Required work: All lines ahead of the one containing "Record RedisTask := mkRedisTask" are to be left out; that line and each one after it, through the end of the records below, are to be duplicated exactly.
※
(* ===== verification/RedisBackend.v ===== *)
(** The Redis-backed task queue ([scheduler/redis_backend.py]).

    A task is a hash whose fields hold JSON texts; the record keeps the values the texts
    stand for. A field the hash lacks is [None], and [HSET] leaves it as it is; a field
    that can be null is an option of an option. A queue is a sorted set of
    task ids. A method is a sequence of Redis commands: what other clients do between its
    reading and its writing is an argument ([gap]), the identity when nobody interferes.
    Requests carry no [created_at] and name the fields they have; [scheduled_at] is a
    [datetime], stored as [str] prints it. The clock is read through an oracle in the state. *)

From stdpp Require Import gmap.
From Stdlib Require Import SpecFloat.
From S2P Require Import Prelude Values Json StateMachine InMemory RunStore Tables Floats.

(** * Data *)

Record RedisTask := mkRedisTask {
  kt_task_id : Z;
  kt_payload : TaskRequest;
  kt_queue : string;
  kt_priority : Z;
  kt_status : string;
  kt_attempt : Z;
  kt_max_attempts : Z;
  kt_fencing_token : Z;
  kt_created_at : Z;
  kt_worker_id : option (option string);
  kt_leased_until : option (option Z);
  kt_heartbeat_at : option Z;
  kt_started_at : option Z;
  kt_finished_at : option Z;
  kt_error : option pydict;
  kt_dead_letter_reason : option string
}.
#[export] Instance RedisTask_eta : Eta RedisTask := λ t,
  mkRedisTask (kt_task_id t) (kt_payload t) (kt_queue t) (kt_priority t) (kt_status t) (kt_attempt t)
    (kt_max_attempts t) (kt_fencing_token t) (kt_created_at t) (kt_worker_id t) (kt_leased_until t)
    (kt_heartbeat_at t) (kt_started_at t) (kt_finished_at t) (kt_error t) (kt_dead_letter_reason t).

Record CancelMessage := mkCancelMessage {
  km_task_id : Z;
  km_run_id : Z;
  km_worker_id : option string;
  km_status : string
}.

(** The keys of the backend's prefix. [kr_connected] and [kr_eval] tell whether there is
    a client and whether it has [eval]. *)
Record RedisTaskBackend := mkRedis {
  kr_tasks : dict Z RedisTask;
  kr_queues : dict string (dict Z float);
  kr_task_id_seq : Z;
  kr_dead_letters : list (Z * pydict);
  kr_published : list CancelMessage;
  kr_connected : bool;
  kr_eval : bool;
  kr_clock : nat → Z;
  kr_ticks : nat
}.
#[export] Instance RedisTaskBackend_eta : Eta RedisTaskBackend := λ s,
  mkRedis (kr_tasks s) (kr_queues s) (kr_task_id_seq s) (kr_dead_letters s) (kr_published s) (kr_connected s)
    (kr_eval s) (kr_clock s) (kr_ticks s).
※
Final answer:
Record RedisTask := mkRedisTask {
  kt_task_id : Z;
  kt_payload : TaskRequest;
  kt_queue : string;
  kt_priority : Z;
  kt_status : string;
  kt_attempt : Z;
  kt_max_attempts : Z;
  kt_fencing_token : Z;
  kt_created_at : Z;
  kt_worker_id : option (option string);
  kt_leased_until : option (option Z);
  kt_heartbeat_at : option Z;
  kt_started_at : option Z;
  kt_finished_at : option Z;
  kt_error : option pydict;
  kt_dead_letter_reason : option string
}.
#[export] Instance RedisTask_eta : Eta RedisTask := λ t,
  mkRedisTask (kt_task_id t) (kt_payload t) (kt_queue t) (kt_priority t) (kt_status t) (kt_attempt t)
    (kt_max_attempts t) (kt_fencing_token t) (kt_created_at t) (kt_worker_id t) (kt_leased_until t)
    (kt_heartbeat_at t) (kt_started_at t) (kt_finished_at t) (kt_error t) (kt_dead_letter_reason t).

Record CancelMessage := mkCancelMessage {
  km_task_id : Z;
  km_run_id : Z;
  km_worker_id : option string;
  km_status : string
}.

(** The keys of the backend's prefix. [kr_connected] and [kr_eval] tell whether there is
    a client and whether it has [eval]. *)
Record RedisTaskBackend := mkRedis {
  kr_tasks : dict Z RedisTask;
  kr_queues : dict string (dict Z float);
  kr_task_id_seq : Z;
  kr_dead_letters : list (Z * pydict);
  kr_published : list CancelMessage;
  kr_connected : bool;
  kr_eval : bool;
  kr_clock : nat → Z;
  kr_ticks : nat
}.
#[export] Instance RedisTaskBackend_eta : Eta RedisTaskBackend := λ s,
  mkRedis (kr_tasks s) (kr_queues s) (kr_task_id_seq s) (kr_dead_letters s) (kr_published s) (kr_connected s)
    (kr_eval s) (kr_clock s) (kr_ticks s).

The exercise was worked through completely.